**Exercise instructions**
Word for word, repeat all of the entries.

↓↓↓

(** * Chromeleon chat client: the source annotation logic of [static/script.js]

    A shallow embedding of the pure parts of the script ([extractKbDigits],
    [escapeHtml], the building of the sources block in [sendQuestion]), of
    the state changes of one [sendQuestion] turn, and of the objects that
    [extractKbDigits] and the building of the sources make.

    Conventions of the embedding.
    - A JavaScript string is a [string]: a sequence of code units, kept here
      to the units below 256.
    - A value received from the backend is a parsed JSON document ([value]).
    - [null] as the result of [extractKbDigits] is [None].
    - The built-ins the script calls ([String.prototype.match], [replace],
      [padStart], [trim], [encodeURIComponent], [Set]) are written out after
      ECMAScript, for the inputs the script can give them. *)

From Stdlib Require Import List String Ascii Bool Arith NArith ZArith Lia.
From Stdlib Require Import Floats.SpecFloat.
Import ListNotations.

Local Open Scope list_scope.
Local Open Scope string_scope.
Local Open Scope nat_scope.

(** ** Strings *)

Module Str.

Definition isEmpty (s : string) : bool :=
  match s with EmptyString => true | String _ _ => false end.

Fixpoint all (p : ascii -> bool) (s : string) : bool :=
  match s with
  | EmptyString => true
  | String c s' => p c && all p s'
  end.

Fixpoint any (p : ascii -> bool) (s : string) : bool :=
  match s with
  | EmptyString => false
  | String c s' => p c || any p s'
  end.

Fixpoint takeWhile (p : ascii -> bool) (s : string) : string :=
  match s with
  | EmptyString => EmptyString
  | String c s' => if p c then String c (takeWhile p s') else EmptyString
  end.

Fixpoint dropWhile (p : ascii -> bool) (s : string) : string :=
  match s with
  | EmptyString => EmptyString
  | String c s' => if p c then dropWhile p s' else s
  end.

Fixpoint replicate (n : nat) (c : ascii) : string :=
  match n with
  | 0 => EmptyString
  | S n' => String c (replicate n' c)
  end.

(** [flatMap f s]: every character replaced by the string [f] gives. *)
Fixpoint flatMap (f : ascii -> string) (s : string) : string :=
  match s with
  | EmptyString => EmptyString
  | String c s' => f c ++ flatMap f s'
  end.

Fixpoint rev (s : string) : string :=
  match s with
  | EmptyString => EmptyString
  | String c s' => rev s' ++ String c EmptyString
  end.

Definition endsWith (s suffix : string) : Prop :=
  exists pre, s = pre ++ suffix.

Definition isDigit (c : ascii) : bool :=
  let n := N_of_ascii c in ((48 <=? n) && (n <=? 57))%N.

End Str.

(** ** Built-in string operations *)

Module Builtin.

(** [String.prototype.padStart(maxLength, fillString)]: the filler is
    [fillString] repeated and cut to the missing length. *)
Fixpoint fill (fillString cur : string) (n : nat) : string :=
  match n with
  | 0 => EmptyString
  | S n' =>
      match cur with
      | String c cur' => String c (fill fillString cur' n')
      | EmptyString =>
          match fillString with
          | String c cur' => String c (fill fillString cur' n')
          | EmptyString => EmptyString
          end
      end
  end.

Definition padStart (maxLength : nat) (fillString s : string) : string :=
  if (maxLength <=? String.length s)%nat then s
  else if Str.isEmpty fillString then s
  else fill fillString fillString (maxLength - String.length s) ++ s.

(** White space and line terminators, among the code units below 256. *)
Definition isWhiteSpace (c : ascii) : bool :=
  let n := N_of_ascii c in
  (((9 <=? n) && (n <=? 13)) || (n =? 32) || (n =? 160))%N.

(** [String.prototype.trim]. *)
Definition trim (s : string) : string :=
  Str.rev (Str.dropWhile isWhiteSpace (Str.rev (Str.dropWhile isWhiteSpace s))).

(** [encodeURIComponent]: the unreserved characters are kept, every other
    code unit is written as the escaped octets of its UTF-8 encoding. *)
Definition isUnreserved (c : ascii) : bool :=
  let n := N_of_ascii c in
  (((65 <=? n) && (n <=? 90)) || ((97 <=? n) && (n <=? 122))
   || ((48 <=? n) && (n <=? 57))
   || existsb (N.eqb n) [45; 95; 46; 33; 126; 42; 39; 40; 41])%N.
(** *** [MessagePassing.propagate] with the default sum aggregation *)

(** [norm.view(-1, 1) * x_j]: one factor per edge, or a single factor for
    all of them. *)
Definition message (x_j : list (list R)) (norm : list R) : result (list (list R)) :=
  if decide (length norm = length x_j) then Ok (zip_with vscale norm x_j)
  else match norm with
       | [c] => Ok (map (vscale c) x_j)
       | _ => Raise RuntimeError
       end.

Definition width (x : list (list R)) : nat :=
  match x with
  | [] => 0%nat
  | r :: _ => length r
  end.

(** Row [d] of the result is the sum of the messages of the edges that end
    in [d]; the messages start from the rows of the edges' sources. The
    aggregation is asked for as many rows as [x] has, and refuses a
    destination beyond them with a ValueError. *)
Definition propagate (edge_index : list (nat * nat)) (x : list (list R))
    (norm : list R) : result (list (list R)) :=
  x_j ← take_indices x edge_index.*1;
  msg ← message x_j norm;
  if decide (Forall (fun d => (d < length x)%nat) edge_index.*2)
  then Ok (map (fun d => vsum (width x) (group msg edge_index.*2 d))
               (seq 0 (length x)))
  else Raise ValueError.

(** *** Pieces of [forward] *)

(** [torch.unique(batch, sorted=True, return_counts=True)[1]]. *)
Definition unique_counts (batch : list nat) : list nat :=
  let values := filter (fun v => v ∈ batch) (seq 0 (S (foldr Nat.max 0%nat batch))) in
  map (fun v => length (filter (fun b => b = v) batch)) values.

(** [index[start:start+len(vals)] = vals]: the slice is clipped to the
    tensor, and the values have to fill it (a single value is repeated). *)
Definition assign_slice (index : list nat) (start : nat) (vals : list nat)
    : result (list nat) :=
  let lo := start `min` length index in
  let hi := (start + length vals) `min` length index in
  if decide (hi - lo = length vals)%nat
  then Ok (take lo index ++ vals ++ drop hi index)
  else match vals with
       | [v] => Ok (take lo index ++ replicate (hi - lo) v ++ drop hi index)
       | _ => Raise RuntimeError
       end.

↑↑↑

**Reply**
(** * Chromeleon chat client: the source annotation logic of [static/script.js]

    A shallow embedding of the pure parts of the script ([extractKbDigits],
    [escapeHtml], the building of the sources block in [sendQuestion]), of
    the state changes of one [sendQuestion] turn, and of the objects that
    [extractKbDigits] and the building of the sources make.

    Conventions of the embedding.
    - A JavaScript string is a [string]: a sequence of code units, kept here
      to the units below 256.
    - A value received from the backend is a parsed JSON document ([value]).
    - [null] as the result of [extractKbDigits] is [None].
    - The built-ins the script calls ([String.prototype.match], [replace],
      [padStart], [trim], [encodeURIComponent], [Set]) are written out after
      ECMAScript, for the inputs the script can give them. *)

From Stdlib Require Import List String Ascii Bool Arith NArith ZArith Lia.
From Stdlib Require Import Floats.SpecFloat.
Import ListNotations.

Local Open Scope list_scope.
Local Open Scope string_scope.
Local Open Scope nat_scope.

(** ** Strings *)

Module Str.

Definition isEmpty (s : string) : bool :=
  match s with EmptyString => true | String _ _ => false end.

Fixpoint all (p : ascii -> bool) (s : string) : bool :=
  match s with
  | EmptyString => true
  | String c s' => p c && all p s'
  end.

Fixpoint any (p : ascii -> bool) (s : string) : bool :=
  match s with
  | EmptyString => false
  | String c s' => p c || any p s'
  end.

Fixpoint takeWhile (p : ascii -> bool) (s : string) : string :=
  match s with
  | EmptyString => EmptyString
  | String c s' => if p c then String c (takeWhile p s') else EmptyString
  end.

Fixpoint dropWhile (p : ascii -> bool) (s : string) : string :=
  match s with
  | EmptyString => EmptyString
  | String c s' => if p c then dropWhile p s' else s
  end.

Fixpoint replicate (n : nat) (c : ascii) : string :=
  match n with
  | 0 => EmptyString
  | S n' => String c (replicate n' c)
  end.

(** [flatMap f s]: every character replaced by the string [f] gives. *)
Fixpoint flatMap (f : ascii -> string) (s : string) : string :=
  match s with
  | EmptyString => EmptyString
  | String c s' => f c ++ flatMap f s'
  end.

Fixpoint rev (s : string) : string :=
  match s with
  | EmptyString => EmptyString
  | String c s' => rev s' ++ String c EmptyString
  end.

Definition endsWith (s suffix : string) : Prop :=
  exists pre, s = pre ++ suffix.

Definition isDigit (c : ascii) : bool :=
  let n := N_of_ascii c in ((48 <=? n) && (n <=? 57))%N.

End Str.

(** ** Built-in string operations *)

Module Builtin.

(** [String.prototype.padStart(maxLength, fillString)]: the filler is
    [fillString] repeated and cut to the missing length. *)
Fixpoint fill (fillString cur : string) (n : nat) : string :=
  match n with
  | 0 => EmptyString
  | S n' =>
      match cur with
      | String c cur' => String c (fill fillString cur' n')
      | EmptyString =>
          match fillString with
          | String c cur' => String c (fill fillString cur' n')
          | EmptyString => EmptyString
          end
      end
  end.

Definition padStart (maxLength : nat) (fillString s : string) : string :=
  if (maxLength <=? String.length s)%nat then s
  else if Str.isEmpty fillString then s
  else fill fillString fillString (maxLength - String.length s) ++ s.

(** White space and line terminators, among the code units below 256. *)
Definition isWhiteSpace (c : ascii) : bool :=
  let n := N_of_ascii c in
  (((9 <=? n) && (n <=? 13)) || (n =? 32) || (n =? 160))%N.

(** [String.prototype.trim]. *)
Definition trim (s : string) : string :=
  Str.rev (Str.dropWhile isWhiteSpace (Str.rev (Str.dropWhile isWhiteSpace s))).

(** [encodeURIComponent]: the unreserved characters are kept, every other
    code unit is written as the escaped octets of its UTF-8 encoding. *)
Definition isUnreserved (c : ascii) : bool :=
  let n := N_of_ascii c in
  (((65 <=? n) && (n <=? 90)) || ((97 <=? n) && (n <=? 122))
   || ((48 <=? n) && (n <=? 57))
   || existsb (N.eqb n) [45; 95; 46; 33; 126; 42; 39; 40; 41])%N.
(** *** [MessagePassing.propagate] with the default sum aggregation *)

(** [norm.view(-1, 1) * x_j]: one factor per edge, or a single factor for
    all of them. *)
Definition message (x_j : list (list R)) (norm : list R) : result (list (list R)) :=
  if decide (length norm = length x_j) then Ok (zip_with vscale norm x_j)
  else match norm with
       | [c] => Ok (map (vscale c) x_j)
       | _ => Raise RuntimeError
       end.

Definition width (x : list (list R)) : nat :=
  match x with
  | [] => 0%nat
  | r :: _ => length r
  end.

(** Row [d] of the result is the sum of the messages of the edges that end
    in [d]; the messages start from the rows of the edges' sources. The
    aggregation is asked for as many rows as [x] has, and refuses a
    destination beyond them with a ValueError. *)
Definition propagate (edge_index : list (nat * nat)) (x : list (list R))
    (norm : list R) : result (list (list R)) :=
  x_j ← take_indices x edge_index.*1;
  msg ← message x_j norm;
  if decide (Forall (fun d => (d < length x)%nat) edge_index.*2)
  then Ok (map (fun d => vsum (width x) (group msg edge_index.*2 d))
               (seq 0 (length x)))
  else Raise ValueError.

(** *** Pieces of [forward] *)

(** [torch.unique(batch, sorted=True, return_counts=True)[1]]. *)
Definition unique_counts (batch : list nat) : list nat :=
  let values := filter (fun v => v ∈ batch) (seq 0 (S (foldr Nat.max 0%nat batch))) in
  map (fun v => length (filter (fun b => b = v) batch)) values.

(** [index[start:start+len(vals)] = vals]: the slice is clipped to the
    tensor, and the values have to fill it (a single value is repeated). *)
Definition assign_slice (index : list nat) (start : nat) (vals : list nat)
    : result (list nat) :=
  let lo := start `min` length index in
  let hi := (start + length vals) `min` length index in
  if decide (hi - lo = length vals)%nat
  then Ok (take lo index ++ vals ++ drop hi index)
  else match vals with
       | [v] => Ok (take lo index ++ replicate (hi - lo) v ++ drop hi index)
       | _ => Raise RuntimeError
       end.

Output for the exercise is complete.